Circulating Cytokines Could Not Be Good Prognostic Biomarkers in a Mouse Model of Amyotrophic Lateral Sclerosis

Background: There is growing evidence of the role of inflammation in Amyotrophic Lateral Sclerosis (ALS) during the last decade. Although the origin of ALS remains unknown, multiple potential inflammatory biomarkers have been described in ALS patients and murine models of this disease to explain the progressive motor neuron loss and muscle atrophy. However, the results remain controversial. To shed light on this issue, we aimed to identify novel biomarkers of inflammation that can influence disease progression and survival in serial blood samples from transgenic SOD1G93A mice, a model of ALS. Methods: A cytokine array assay was performed to analyze protein expression of 97 cytokines in plasma samples from wildtype controls and transgenic SOD1G93A mice at asymptomatic stage. Subsequently, serial plasma samples were obtained from SOD1G93A mice at early symptomatic, symptomatic and terminal stages to monitor cytokine levels during disease progression through immunoassays.
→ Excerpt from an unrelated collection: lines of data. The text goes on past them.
(** * nf-co2footprint: the CPU TDP table scripts

    A shallow embedding of
    [plugins/nf-co2footprint/src/resources/tdp-cpu/merge.py] (the multi-source
    merger) and of [GreenAlgorithms/pre_process.py] (the Green-Algorithms
    normalizer), and the properties of them stated in the specification.

    Conventions of the embedding.
    - A Python [str] is a list of Unicode code points.
    - A Python [float] is a binary64 value (Rocq's primitive floats); [+] and
      [/] are the IEEE operations, as in CPython.
    - A Python [int] is a [Z].
    - A [dict] is an association list in insertion order without repeated
      keys; assignment to a present key keeps the key's position.
    - An exception is a value of [exn]; code that may raise returns a
      [result].
    - A CSV file is what [csv.reader] yields for it: a list of rows, each a
      list of strings.  [csv.DictReader] is modelled on top of that.
    - The builtins [float(str)], [int(str)] and [repr(float)] are the fields
      of the class [Builtins]; every general theorem is proved for any
      implementation of them. *)

From Stdlib Require Import ZArith NArith List String Ascii Bool Lia.
From Stdlib Require Import PrimFloat SpecFloat FloatOps.
From Stdlib Require Import DecimalString.
Import ListNotations.

Set Implicit Arguments.

(* ================================================================== *)
(** ** Python strings *)

Module Str.

(** A code point. *)
Definition char := N.
Definition str := list char.

Definition char_eqb : char -> char -> bool := N.eqb.

Definition eqb (a b : str) : bool :=
  if list_eq_dec N.eq_dec a b then true else false.

(** An ASCII literal as a [str]. *)
Definition lit (s : string) : str :=
  map N_of_ascii (list_ascii_of_string s).

(** [s.startswith(p)]. *)
Fixpoint startswith (p s : str) : bool :=
  match p, s with
  | [], _ => true
  | _ :: _, [] => false
  | a :: p', b :: s' => char_eqb a b && startswith p' s'
  end.

(** [p in s] for strings: [p] occurs in [s] as a contiguous run. *)
Fixpoint contains (p s : str) : bool :=
  startswith p s ||
  match s with
  | [] => false
  | _ :: s' => contains p s'
  end.

(** [s.replace(old, new)]: every occurrence of [old], found left to right
    without overlap, becomes [new].  [skip] counts the characters of a match
    still to be dropped.  (For an empty [old] Python puts [new] around every
    character; the scripts never pass one.) *)
Fixpoint replace_from (old new : str) (skip : nat) (s : str) : str :=
  match s with
  | [] => []
  | c :: s' =>
      match skip with
      | S k => replace_from old new k s'
      | O =>
          if startswith old s
          then new ++ replace_from old new (pred (List.length old)) s'
          else c :: replace_from old new O s'
      end
  end.

Definition replace (old new s : str) : str :=
  match old with
  | [] => new ++ flat_map (fun c => c :: new) s
  | _ :: _ => replace_from old new O s
  end.

(** [c.isspace()]: the code points Python treats as white space. *)
Definition isspace (c : char) : bool :=
  ((9 <=? c) && (c <=? 13) || (28 <=? c) && (c <=? 32) ||
   (c =? 133) || (c =? 160) || (c =? 5760) ||
   (8192 <=? c) && (c <=? 8202) || (c =? 8232) || (c =? 8233) ||
   (c =? 8239) || (c =? 8287) || (c =? 12288))%N.

Fixpoint lstrip (s : str) : str :=
  match s with
  | c :: s' => if isspace c then lstrip s' else s
  | [] => []
  end.

Definition rstrip (s : str) : str := rev (lstrip (rev s)).

(** [s.strip()]. *)
Definition strip (s : str) : str := rstrip (lstrip s).

(** [s.split(sep)] for a one-character separator: the pieces between the
    occurrences of [sep]; never empty. *)
Fixpoint split (sep : char) (s : str) : list str :=
  match s with
  | [] => [[]]
  | c :: s' =>
      if char_eqb c sep then [] :: split sep s'
      else match split sep s' with
           | piece :: rest => (c :: piece) :: rest
           | [] => [[c]]
           end
  end.

(** [sep.join(pieces)]. *)
Fixpoint join (sep : str) (pieces : list str) : str :=
  match pieces with
  | [] => []
  | [p] => p
  | p :: rest => p ++ sep ++ join sep rest
  end.

(** Code points used by the scripts that are not ASCII. *)
Definition registered : str := [174%N].   (* U+00AE, the registered sign *)
Definition trademark : str := [8482%N].   (* U+2122, the trade mark sign *)

End Str.

Import Str.

(* ================================================================== *)
(** ** Exceptions *)

Inductive exn : Set :=
| ValueError | KeyError | AttributeError | TypeError | IndexError
| StopIteration | FileNotFoundError | OverflowError | ZeroDivisionError
| UnboundLocalError.

(** The value of an expression, or the exception it raises. *)
Inductive result (A : Type) : Type :=
| Ok (a : A)
| Raise (e : exn).
Arguments Ok {A} a.
Arguments Raise {A} e.

Definition bind {A B} (r : result A) (k : A -> result B) : result B :=
  match r with
  | Ok a => k a
  | Raise e => Raise e
  end.

Declare Scope py_scope.
Delimit Scope py_scope with py.
Notation "x <- r ;; k" := (bind r (fun x => k))
  (at level 61, r at next level, right associativity) : py_scope.
Open Scope py_scope.

(** [float(s)], [int(s)]: [None] is Python's [ValueError]. *)
Definition or_value_error {A} (o : option A) : result A :=
  match o with
  | Some a => Ok a
  | None => Raise ValueError
  end.

(* ================================================================== *)
(** ** Dictionaries *)

Module Dict.
Section Dict.
Variable V : Type.

Definition dict := list (str * V).

(** [d.get(k)]. *)
Fixpoint get (d : dict) (k : str) : option V :=
  match d with
  | [] => None
  | (k', v) :: d' => if Str.eqb k' k then Some v else get d' k
  end.

(** [k in d]. *)
Definition mem (d : dict) (k : str) : bool :=
  match get d k with Some _ => true | None => false end.

(** [d[k]] as an expression. *)
Definition getitem (d : dict) (k : str) : result V :=
  match get d k with
  | Some v => Ok v
  | None => Raise KeyError
  end.

(** [d[k] = v]: a present key keeps its place, a new one goes last. *)
Fixpoint set (d : dict) (k : str) (v : V) : dict :=
  match d with
  | [] => [(k, v)]
  | (k', v') :: d' =>
      if Str.eqb k' k then (k', v) :: d' else (k', v') :: set d' k v
  end.

Definition keys (d : dict) : list str := map fst d.
Definition values (d : dict) : list V := map snd d.

(** The assignments [d[k] = v] of a list of pairs, in order. *)
Definition update (d : dict) (kvs : list (str * V)) : dict :=
  fold_left (fun d kv => set d (fst kv) (snd kv)) kvs d.

(** The last value a list of assignments gives to [k]. *)
Fixpoint last_write (kvs : list (str * V)) (k : str) : option V :=
  match kvs with
  | [] => None
  | (k', v) :: rest =>
      match last_write rest k with
      | Some v' => Some v'
      | None => if Str.eqb k' k then Some v else None
      end
  end.
End Dict.
End Dict.

(** [d1 | d2]: the entries of [d2] assigned into a copy of [d1]. *)
Definition dict_union {V} (d1 d2 : Dict.dict V) : Dict.dict V :=
  Dict.update d1 d2.

(* ================================================================== *)
(** ** Numbers *)

(** [float(n)] for an int: rounded to nearest, ties to even; an int beyond
    the largest float raises [OverflowError]. *)
Definition float_of_int (n : Z) : result float :=
  match binary_normalize prec emax n 0 false with
  | S754_infinity _ => Raise OverflowError
  | x => Ok (SF2Prim x)
  end.

(** [int(x)] for a float: truncation towards zero. *)
Definition int_of_float (x : float) : result Z :=
  match Prim2SF x with
  | S754_zero _ => Ok 0%Z
  | S754_infinity _ => Raise OverflowError
  | S754_nan => Raise ValueError
  | S754_finite s m e =>
      let a := if (0 <=? e)%Z then (Zpos m * 2 ^ e)%Z
               else (Zpos m / 2 ^ (- e))%Z in
      Ok (if s then (- a)%Z else a)
  end.

(** [x / n] for a float [x] and an int [n]: [n] is converted first
    ([OverflowError]); a zero divisor raises [ZeroDivisionError].  The
    converted divisor is zero exactly when [n] is, so the test is on [n]. *)
Definition truediv (x : float) (n : Z) : result float :=
  y <- float_of_int n ;;
  if (n =? 0)%Z then Raise ZeroDivisionError else Ok (x / y)%float.
Lemma testbit_pow2 n i : 0 <= n -> Z.testbit (2 ^ n) i = (n =? i).
Proof. intros. by apply Z.pow2_bits_eqb. Qed.

Lemma testbit_high w x i : uint w x -> 0 <= w <= i -> Z.testbit x i = false.
Proof.
  intros [Hx0 Hx] Hi. rewrite <- (Z.mod_small x (2 ^ w)) by lia.
  apply Z.mod_pow2_bits_high. lia.
Qed.

Lemma testbit_wrap w x i :
  0 <= w -> Z.testbit (wrap w x) i = (i <? w) && Z.testbit x i.
Proof.
  intros. unfold wrap. destruct (Z.ltb_spec i w); simpl.
  - destruct (Z.leb_spec 0 i).
    + apply Z.mod_pow2_bits_low. lia.
    + rewrite !Z.testbit_neg_r by lia. done.
  - apply Z.mod_pow2_bits_high. lia.
Qed.

(** A [w]-bit integer is determined by, and bounded through, its low bits. *)
Lemma uint_bits w x :
  0 <= w -> 0 <= x -> (forall i, w <= i -> Z.testbit x i = false) -> uint w x.
Proof.
  intros Hw Hx Hbits. split; [done|].
  replace x with (x mod 2 ^ w).
  { apply Z.mod_pos_bound. apply Z.pow_pos_nonneg; lia. }
  apply Z.bits_inj'. intros i Hi. change (x mod 2 ^ w) with (wrap w x).
  rewrite testbit_wrap by lia.
  destruct (Z.ltb_spec i w); simpl; [done|]. by rewrite Hbits.
Qed.

Lemma uint_land_l w x y : 0 <= w -> uint w x -> 0 <= y -> uint w (x &&& y).
Proof.
  intros Hw Hx Hy. apply uint_bits; [lia|apply Z.land_nonneg; left; apply Hx|].
  intros i Hi. rewrite Z.land_spec, (testbit_high w x) by (try done; lia). done.
Qed.

Lemma uint_land_r w x y : 0 <= w -> uint w y -> 0 <= x -> uint w (x &&& y).
Proof. rewrite Z.land_comm. apply uint_land_l. Qed.

Lemma uint_lor w x y : 0 <= w -> uint w x -> uint w y -> uint w (x ||| y).
Proof.
  intros Hw Hx Hy. apply uint_bits; [lia|apply Z.lor_nonneg; split; [apply Hx|apply Hy]|].
  intros i Hi. rewrite Z.lor_spec, (testbit_high w x), (testbit_high w y)
    by (try done; lia). done.
Qed.
(* ===== verification/MmuTlb.v ===== *)
(** * The software TLB (crates/aero-mmu/src/tlb.rs)

    Two 4-way set-associative banks (instruction and data) of 64 sets.  Module
    [TlbEntry] is one cached translation, [TlbSet] one bank and [Tlb] the pair.
    A bank keeps counters of its valid large-page entries, which let [lookup]
    take a 4 KiB-only path; the bank invariant [TlbSet.wf] says that the
    counters are exact and that every valid entry sits in the set its address
    hashes to, and every operation is shown to preserve it. *)

From S2P Require Import Prelude.

Inductive PageSize := Size4K | Size2M | Size4M | Size1G.

#[export] Instance PageSize_eq_dec : EqDecision PageSize.
Proof. solve_decision. Defined.

(** [PageSize::bytes]. *)
Definition bytes (s : PageSize) : Z :=
  match s with
  | Size4K => 4 * 1024
  | Size2M => 2 * 1024 * 1024
  | Size4M => 4 * 1024 * 1024
  | Size1G => 1024 * 1024 * 1024
  end.

(** Which page sizes may exist in the TLB for the current paging mode. *)
Inductive TlbLookupPageSizes :=
| Only4K
| Size2MAnd4K
| Size4MAnd4K
| Size1G2MAnd4K.

(** INVPCID invalidation types (crates/aero-mmu/src/lib.rs). *)
Inductive InvpcidType :=
| IndividualAddress (vaddr : Z)
| SingleContext
| AllIncludingGlobal
| AllExcludingGlobal.

Abbreviation FLAG_USER := (1 <<< 0) (only parsing).
Abbreviation FLAG_WRITABLE := (1 <<< 1) (only parsing).
Abbreviation FLAG_NX := (1 <<< 2) (only parsing).
Abbreviation FLAG_GLOBAL := (1 <<< 3) (only parsing).
Abbreviation FLAG_LEAF_64 := (1 <<< 4) (only parsing).
Abbreviation FLAG_DIRTY := (1 <<< 5) (only parsing).
Abbreviation FLAG_VALID := (1 <<< 6) (only parsing).

Definition WAYS : nat := 4.
Definition SETS : nat := 64.

(** [set_index]: xor folding of the page tag. *)
Definition set_index (tag : Z) : nat :=
  let x := tag ^^^ (tag >>> 17) ^^^ (tag >>> 35) in
  Z.to_nat (x &&& (Z.of_nat SETS - 1)).

#[global] Arguments set_index : simpl never.

Module TlbEntryAttributes.
Record t := mk {
  user : bool;
  writable : bool;
  nx : bool;
  global : bool;
  leaf_addr : Z;
  leaf_is_64 : bool;
  dirty : bool;
}.
End TlbEntryAttributes.

Module TlbEntry.
Record t := mk {
  vbase : Z;
  (** [pbase - vbase], wrapping. *)
  paddr_delta : Z;
  leaf_addr : Z;
  pcid : Z;
  flags : Z;
  page_size : PageSize;
}.

Definition default : t := mk 0 0 0 0 0 Size4K.

#[global] Instance inhabited : Inhabited t := populate default.

Definition new (vbase pbase : Z) (page_size : PageSize) (pcid : Z)
    (attrs : TlbEntryAttributes.t) : t :=
  let flags := FLAG_VALID in
  let flags := if attrs.(TlbEntryAttributes.user) then flags ||| FLAG_USER else flags in
  let flags := if attrs.(TlbEntryAttributes.writable) then flags ||| FLAG_WRITABLE else flags in
  let flags := if attrs.(TlbEntryAttributes.nx) then flags ||| FLAG_NX else flags in
  let flags := if attrs.(TlbEntryAttributes.global) then flags ||| FLAG_GLOBAL else flags in
  let flags := if attrs.(TlbEntryAttributes.leaf_is_64) then flags ||| FLAG_LEAF_64 else flags in
  let flags := if attrs.(TlbEntryAttributes.dirty) then flags ||| FLAG_DIRTY else flags in
  mk vbase (wrapping_sub 64 pbase vbase) attrs.(TlbEntryAttributes.leaf_addr) pcid flags page_size.

Definition translate (e : t) (vaddr : Z) : Z := wrapping_add 64 vaddr e.(paddr_delta).
Definition user (e : t) : bool := nz (e.(flags) &&& FLAG_USER).
Definition writable (e : t) : bool := nz (e.(flags) &&& FLAG_WRITABLE).
Definition nx (e : t) : bool := nz (e.(flags) &&& FLAG_NX).
Definition global (e : t) : bool := nz (e.(flags) &&& FLAG_GLOBAL).
Definition leaf_is_64 (e : t) : bool := nz (e.(flags) &&& FLAG_LEAF_64).
Definition dirty (e : t) : bool := nz (e.(flags) &&& FLAG_DIRTY).
Definition valid (e : t) : bool := nz (e.(flags) &&& FLAG_VALID).

Definition matches_pcid (pcid_enabled : bool) (e : t) (pcid' : Z) : bool :=
  let flags := e.(flags) in
  if pcid_enabled then
    nz (flags &&& FLAG_VALID) && (nz (flags &&& FLAG_GLOBAL) || (e.(pcid) =? pcid'))
  else nz (flags &&& FLAG_VALID).

Definition with_flags (e : t) (f : Z) : t :=
  mk e.(vbase) e.(paddr_delta) e.(leaf_addr) e.(pcid) f e.(page_size).
Definition invalidate (e : t) : t := with_flags e (e.(flags) &&& unot 8 FLAG_VALID).
Definition set_dirty (e : t) : t := with_flags e (e.(flags) ||| FLAG_DIRTY).
End TlbEntry.

Module TlbHit.
Record t := mk { entry : TlbEntry.t; set : nat; way : nat }.
End TlbHit.

Module TlbSet.
Record t := mk {
  entries : list (list TlbEntry.t);
  next_way : list Z;
  count_1g : Z;
  count_4m : Z;
  count_2m : Z;
}.

Definition new : t :=
  mk (replicate SETS (replicate WAYS TlbEntry.default)) (replicate SETS 0) 0 0 0.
Comparisons of means of quantifiable cytokines between short-and long-lived mice were analyzed by unrelated t-test or Mann-Whitney U-test. Relationships between cytokines levels and survival time were assessed using Pearson's correlation analysis and Kaplan-Meier analysis. Results: A total of 16 cytokines (6Ckine, ALK-1, CD30 L, eotaxin-1, galectin-1, GITR, IL-2, IL-6, IL-10, IL-13, IL-17B R, MIP-1α, MIP-3β, RANKL, TROY, and VEGF-D) were found dysregulated in transgenic SOD1G93A mice at asymptomatic stage compared with age-matched controls. Immunoassays of serial samples revealed positive expression of ALK-1, GITR and IL-17B R at P60 and P90 in mice with shorter survival. In addition, eotaxin-1 and galectin-1 levels were significantly increased at terminal stage in SOD1G93A mice that showed shorter survival time. Finally, levels of eotaxin-1, galectin-1, IL-2, IL-6, MIP-1α, and TROY at P90 or endpoint negatively correlated with the longevity of transgenic mice. Conclusions: We demonstrated in the SOD1G93A model of ALS that increased levels of several cytokines were associated with a shorter lifespan. However, their role as prognostic biomarkers is unclear as their expression was very variable depending on both the disease stage and the subject. Nevertheless, cytokines may be potential therapeutic targets.